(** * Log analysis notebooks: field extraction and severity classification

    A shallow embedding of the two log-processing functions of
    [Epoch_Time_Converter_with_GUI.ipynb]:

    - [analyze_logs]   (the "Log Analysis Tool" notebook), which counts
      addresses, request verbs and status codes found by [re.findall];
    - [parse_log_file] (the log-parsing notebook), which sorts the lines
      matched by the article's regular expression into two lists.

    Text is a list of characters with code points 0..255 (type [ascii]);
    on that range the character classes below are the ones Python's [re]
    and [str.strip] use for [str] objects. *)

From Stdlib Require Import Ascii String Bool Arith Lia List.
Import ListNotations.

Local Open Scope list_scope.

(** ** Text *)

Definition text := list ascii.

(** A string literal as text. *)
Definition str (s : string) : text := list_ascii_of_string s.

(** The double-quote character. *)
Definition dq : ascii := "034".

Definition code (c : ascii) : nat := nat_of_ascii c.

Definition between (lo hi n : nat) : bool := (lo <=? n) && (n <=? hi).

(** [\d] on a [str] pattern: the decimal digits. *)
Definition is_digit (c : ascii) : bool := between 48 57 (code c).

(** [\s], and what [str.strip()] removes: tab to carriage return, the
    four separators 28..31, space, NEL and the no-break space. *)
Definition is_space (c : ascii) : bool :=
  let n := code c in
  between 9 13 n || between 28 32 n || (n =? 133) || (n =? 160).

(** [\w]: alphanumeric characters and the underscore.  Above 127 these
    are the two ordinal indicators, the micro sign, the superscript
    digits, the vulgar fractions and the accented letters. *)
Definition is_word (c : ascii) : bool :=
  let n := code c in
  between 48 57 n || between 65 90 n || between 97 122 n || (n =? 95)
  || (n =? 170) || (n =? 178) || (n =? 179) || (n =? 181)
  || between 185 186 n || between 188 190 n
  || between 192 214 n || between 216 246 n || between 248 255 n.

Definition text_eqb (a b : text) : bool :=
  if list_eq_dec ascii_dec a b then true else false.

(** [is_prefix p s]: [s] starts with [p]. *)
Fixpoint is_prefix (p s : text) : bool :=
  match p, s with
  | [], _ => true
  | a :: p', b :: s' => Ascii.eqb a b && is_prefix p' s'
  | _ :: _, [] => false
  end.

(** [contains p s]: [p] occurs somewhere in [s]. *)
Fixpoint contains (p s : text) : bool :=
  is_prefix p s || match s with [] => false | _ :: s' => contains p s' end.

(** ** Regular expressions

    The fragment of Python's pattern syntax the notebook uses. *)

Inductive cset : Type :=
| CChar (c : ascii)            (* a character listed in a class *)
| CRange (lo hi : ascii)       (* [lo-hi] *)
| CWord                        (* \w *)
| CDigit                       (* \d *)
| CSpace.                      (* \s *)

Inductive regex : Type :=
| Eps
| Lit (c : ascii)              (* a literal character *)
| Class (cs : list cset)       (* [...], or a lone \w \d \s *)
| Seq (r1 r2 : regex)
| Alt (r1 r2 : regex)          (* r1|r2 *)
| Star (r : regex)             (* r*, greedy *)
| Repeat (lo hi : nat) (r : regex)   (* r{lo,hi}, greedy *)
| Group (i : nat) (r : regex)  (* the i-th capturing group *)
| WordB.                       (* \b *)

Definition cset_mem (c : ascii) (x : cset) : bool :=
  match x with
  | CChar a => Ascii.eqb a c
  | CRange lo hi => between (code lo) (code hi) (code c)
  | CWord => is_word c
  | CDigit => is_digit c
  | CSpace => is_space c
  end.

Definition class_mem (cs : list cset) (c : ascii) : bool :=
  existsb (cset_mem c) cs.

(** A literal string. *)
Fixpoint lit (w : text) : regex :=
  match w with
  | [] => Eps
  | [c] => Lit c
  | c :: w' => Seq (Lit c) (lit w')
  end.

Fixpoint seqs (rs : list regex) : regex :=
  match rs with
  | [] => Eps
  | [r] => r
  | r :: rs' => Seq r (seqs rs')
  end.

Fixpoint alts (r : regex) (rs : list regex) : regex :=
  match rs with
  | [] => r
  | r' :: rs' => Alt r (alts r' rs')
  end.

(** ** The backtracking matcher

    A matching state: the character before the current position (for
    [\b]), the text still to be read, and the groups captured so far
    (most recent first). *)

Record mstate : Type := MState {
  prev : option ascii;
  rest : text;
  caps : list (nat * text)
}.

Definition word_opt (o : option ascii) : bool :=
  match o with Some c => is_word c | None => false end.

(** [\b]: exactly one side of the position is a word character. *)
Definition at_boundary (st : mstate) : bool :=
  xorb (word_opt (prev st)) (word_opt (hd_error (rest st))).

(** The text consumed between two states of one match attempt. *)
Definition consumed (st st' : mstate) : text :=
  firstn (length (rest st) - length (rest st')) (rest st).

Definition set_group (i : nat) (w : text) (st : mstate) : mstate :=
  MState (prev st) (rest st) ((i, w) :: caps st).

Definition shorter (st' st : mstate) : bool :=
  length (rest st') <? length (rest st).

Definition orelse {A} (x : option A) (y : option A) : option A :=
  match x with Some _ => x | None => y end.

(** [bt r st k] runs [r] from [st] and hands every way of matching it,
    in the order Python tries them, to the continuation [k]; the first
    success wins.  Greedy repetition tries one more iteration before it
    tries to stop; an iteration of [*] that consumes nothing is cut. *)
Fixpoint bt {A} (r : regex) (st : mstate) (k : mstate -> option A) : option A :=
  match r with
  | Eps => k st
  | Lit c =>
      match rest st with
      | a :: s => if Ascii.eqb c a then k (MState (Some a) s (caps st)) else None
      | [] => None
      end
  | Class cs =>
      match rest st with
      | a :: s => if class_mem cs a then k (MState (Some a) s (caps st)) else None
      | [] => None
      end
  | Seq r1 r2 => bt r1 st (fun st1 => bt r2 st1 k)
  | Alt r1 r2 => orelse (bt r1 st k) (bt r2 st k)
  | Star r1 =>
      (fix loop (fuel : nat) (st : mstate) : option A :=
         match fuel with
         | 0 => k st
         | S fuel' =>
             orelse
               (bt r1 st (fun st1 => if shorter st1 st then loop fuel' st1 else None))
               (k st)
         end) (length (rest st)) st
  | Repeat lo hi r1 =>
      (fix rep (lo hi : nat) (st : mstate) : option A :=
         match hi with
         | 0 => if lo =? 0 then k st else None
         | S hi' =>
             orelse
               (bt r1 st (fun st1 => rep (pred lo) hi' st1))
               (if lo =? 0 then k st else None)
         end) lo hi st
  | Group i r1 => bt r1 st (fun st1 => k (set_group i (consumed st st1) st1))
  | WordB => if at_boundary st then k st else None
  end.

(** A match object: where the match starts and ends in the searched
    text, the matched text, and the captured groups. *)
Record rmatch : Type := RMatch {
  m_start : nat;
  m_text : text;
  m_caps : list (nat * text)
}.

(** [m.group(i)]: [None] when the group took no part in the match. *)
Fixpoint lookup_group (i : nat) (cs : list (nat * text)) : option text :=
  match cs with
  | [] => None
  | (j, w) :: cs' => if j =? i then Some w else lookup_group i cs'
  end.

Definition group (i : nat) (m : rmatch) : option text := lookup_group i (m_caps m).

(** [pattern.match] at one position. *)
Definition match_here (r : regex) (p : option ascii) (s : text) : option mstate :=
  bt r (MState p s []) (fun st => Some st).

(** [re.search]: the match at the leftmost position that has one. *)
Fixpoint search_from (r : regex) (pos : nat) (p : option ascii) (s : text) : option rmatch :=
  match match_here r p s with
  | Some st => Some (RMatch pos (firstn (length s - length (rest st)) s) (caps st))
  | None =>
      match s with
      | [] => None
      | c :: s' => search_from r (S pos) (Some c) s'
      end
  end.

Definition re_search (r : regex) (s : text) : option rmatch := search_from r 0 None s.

.....

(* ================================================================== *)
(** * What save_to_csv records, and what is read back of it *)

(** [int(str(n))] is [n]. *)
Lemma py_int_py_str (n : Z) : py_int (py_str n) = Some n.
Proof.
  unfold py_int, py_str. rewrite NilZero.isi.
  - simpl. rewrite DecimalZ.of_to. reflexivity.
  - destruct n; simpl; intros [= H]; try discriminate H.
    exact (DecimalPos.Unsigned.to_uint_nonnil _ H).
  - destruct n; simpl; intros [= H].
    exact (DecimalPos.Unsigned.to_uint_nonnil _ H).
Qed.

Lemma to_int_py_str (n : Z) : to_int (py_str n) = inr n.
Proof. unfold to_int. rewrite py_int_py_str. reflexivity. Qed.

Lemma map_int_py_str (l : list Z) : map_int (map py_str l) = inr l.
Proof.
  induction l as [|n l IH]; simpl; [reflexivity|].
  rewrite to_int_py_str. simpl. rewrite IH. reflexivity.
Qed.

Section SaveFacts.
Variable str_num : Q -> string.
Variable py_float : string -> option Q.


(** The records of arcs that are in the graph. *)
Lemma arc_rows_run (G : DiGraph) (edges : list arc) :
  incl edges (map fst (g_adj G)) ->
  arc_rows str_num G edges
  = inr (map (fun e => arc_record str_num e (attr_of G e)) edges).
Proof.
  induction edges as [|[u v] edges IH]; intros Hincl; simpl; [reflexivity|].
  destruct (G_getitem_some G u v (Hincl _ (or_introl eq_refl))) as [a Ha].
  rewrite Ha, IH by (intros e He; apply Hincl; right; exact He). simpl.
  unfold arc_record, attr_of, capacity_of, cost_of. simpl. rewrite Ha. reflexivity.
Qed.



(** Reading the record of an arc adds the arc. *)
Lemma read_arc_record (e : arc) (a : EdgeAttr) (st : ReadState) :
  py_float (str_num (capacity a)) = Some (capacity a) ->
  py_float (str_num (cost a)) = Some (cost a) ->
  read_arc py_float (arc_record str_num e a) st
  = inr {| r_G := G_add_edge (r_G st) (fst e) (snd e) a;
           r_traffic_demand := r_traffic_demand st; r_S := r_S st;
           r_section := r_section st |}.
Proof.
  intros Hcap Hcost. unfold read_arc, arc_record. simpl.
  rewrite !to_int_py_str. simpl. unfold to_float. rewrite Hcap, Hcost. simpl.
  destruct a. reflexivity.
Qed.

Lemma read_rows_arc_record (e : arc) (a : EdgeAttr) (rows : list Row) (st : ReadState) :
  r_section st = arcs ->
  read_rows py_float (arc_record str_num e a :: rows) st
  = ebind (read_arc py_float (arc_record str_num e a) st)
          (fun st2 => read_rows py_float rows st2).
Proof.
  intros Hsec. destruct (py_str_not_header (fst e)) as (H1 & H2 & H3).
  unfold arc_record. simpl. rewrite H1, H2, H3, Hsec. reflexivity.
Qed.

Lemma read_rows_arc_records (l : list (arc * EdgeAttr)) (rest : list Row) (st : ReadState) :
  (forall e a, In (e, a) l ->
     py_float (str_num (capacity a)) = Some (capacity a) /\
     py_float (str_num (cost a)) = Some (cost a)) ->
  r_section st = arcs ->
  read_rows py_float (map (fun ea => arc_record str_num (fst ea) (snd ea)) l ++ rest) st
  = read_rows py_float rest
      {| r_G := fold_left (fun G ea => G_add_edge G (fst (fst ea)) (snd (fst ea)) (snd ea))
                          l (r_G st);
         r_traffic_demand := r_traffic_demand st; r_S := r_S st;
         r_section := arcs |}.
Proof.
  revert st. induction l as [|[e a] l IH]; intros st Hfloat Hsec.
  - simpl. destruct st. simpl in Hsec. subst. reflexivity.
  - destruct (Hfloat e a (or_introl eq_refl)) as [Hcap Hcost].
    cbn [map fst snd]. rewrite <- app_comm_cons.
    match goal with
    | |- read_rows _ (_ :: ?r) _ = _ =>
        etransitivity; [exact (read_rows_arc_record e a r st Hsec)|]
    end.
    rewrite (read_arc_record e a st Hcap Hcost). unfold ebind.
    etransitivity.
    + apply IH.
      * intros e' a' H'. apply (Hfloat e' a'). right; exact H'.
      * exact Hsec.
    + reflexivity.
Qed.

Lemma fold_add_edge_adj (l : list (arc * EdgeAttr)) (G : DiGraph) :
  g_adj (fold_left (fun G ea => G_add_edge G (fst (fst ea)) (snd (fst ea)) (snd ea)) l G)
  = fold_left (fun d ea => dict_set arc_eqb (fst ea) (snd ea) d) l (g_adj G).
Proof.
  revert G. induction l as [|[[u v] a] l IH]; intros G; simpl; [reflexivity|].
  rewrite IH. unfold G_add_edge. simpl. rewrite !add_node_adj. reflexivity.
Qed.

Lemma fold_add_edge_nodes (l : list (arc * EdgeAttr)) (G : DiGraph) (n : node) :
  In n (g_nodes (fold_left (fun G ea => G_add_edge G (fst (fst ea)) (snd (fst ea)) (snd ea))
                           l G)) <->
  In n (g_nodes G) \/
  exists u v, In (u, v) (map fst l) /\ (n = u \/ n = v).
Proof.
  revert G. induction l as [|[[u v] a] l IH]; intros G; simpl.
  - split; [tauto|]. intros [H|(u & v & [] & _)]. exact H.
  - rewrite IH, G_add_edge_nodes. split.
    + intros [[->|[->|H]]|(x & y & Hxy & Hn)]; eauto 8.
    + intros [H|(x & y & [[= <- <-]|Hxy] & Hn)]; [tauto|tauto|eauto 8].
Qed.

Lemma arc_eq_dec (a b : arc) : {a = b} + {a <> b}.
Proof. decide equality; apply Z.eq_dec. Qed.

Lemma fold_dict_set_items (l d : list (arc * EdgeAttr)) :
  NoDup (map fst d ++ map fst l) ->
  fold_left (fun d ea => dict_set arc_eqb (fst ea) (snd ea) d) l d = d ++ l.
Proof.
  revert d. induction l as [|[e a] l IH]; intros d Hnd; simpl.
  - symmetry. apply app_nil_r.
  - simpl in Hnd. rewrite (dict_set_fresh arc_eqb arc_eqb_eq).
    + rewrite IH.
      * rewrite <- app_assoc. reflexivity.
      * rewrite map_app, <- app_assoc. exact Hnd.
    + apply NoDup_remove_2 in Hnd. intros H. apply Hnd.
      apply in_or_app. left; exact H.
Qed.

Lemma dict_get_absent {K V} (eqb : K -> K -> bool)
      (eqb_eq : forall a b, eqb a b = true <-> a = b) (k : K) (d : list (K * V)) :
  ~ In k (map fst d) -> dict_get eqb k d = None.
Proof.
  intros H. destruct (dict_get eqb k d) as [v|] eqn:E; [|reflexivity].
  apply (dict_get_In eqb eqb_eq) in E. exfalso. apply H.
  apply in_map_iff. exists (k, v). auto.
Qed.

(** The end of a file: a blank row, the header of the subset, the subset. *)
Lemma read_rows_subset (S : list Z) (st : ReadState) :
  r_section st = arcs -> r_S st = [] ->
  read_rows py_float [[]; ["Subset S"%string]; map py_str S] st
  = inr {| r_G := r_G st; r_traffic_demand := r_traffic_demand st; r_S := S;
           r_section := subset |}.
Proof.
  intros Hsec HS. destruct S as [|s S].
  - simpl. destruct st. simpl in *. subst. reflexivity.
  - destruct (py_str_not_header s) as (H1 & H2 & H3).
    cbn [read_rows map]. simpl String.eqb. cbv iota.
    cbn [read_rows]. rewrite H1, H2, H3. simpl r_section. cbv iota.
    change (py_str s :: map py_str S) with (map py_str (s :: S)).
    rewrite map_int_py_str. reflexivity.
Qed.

.....

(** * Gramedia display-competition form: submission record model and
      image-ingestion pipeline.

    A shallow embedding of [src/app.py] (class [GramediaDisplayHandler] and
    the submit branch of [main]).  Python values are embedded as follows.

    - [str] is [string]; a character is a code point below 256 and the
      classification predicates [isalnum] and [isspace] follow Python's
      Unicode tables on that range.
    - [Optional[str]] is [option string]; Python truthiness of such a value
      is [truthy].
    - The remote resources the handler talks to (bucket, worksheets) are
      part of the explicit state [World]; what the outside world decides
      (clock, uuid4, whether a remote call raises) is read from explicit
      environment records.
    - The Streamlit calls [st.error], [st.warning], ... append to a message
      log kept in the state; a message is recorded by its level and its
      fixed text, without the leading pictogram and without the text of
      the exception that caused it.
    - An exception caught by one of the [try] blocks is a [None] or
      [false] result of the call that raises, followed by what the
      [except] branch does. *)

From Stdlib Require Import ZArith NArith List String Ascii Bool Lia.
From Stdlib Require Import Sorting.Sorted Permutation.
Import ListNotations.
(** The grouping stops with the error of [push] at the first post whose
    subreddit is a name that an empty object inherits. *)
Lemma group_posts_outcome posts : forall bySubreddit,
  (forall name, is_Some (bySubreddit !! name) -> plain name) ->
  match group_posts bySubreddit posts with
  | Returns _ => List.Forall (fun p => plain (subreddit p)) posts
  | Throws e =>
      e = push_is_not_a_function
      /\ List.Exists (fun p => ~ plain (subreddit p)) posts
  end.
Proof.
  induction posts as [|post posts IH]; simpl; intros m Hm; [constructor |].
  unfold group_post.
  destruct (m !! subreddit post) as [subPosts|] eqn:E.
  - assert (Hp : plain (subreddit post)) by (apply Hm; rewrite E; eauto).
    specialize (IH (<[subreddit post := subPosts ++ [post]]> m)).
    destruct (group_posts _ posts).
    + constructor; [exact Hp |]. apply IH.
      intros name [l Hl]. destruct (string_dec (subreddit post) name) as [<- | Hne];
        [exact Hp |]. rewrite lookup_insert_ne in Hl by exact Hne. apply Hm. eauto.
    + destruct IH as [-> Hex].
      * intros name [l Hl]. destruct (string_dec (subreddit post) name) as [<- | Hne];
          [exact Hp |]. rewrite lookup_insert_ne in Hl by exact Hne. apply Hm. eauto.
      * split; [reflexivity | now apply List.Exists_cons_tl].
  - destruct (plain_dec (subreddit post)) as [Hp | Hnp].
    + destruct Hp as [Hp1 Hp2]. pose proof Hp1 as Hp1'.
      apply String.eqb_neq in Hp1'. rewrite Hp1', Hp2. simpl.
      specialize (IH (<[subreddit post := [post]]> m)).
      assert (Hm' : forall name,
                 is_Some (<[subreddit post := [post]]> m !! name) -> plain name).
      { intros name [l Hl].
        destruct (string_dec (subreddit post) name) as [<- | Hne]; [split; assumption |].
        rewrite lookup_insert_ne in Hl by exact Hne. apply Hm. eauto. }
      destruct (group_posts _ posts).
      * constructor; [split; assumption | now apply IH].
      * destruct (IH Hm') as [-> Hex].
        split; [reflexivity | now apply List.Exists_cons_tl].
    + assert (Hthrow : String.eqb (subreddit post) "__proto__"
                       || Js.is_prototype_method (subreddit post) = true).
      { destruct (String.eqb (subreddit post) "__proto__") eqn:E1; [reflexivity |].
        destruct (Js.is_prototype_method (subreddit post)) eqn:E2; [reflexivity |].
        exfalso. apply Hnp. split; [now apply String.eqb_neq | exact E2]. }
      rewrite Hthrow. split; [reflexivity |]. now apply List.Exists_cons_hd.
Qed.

.....

> [Problem to solve]: Could you count the lines in the entries that hold the word "which"? Only the number is wanted.

> [Reply]: 2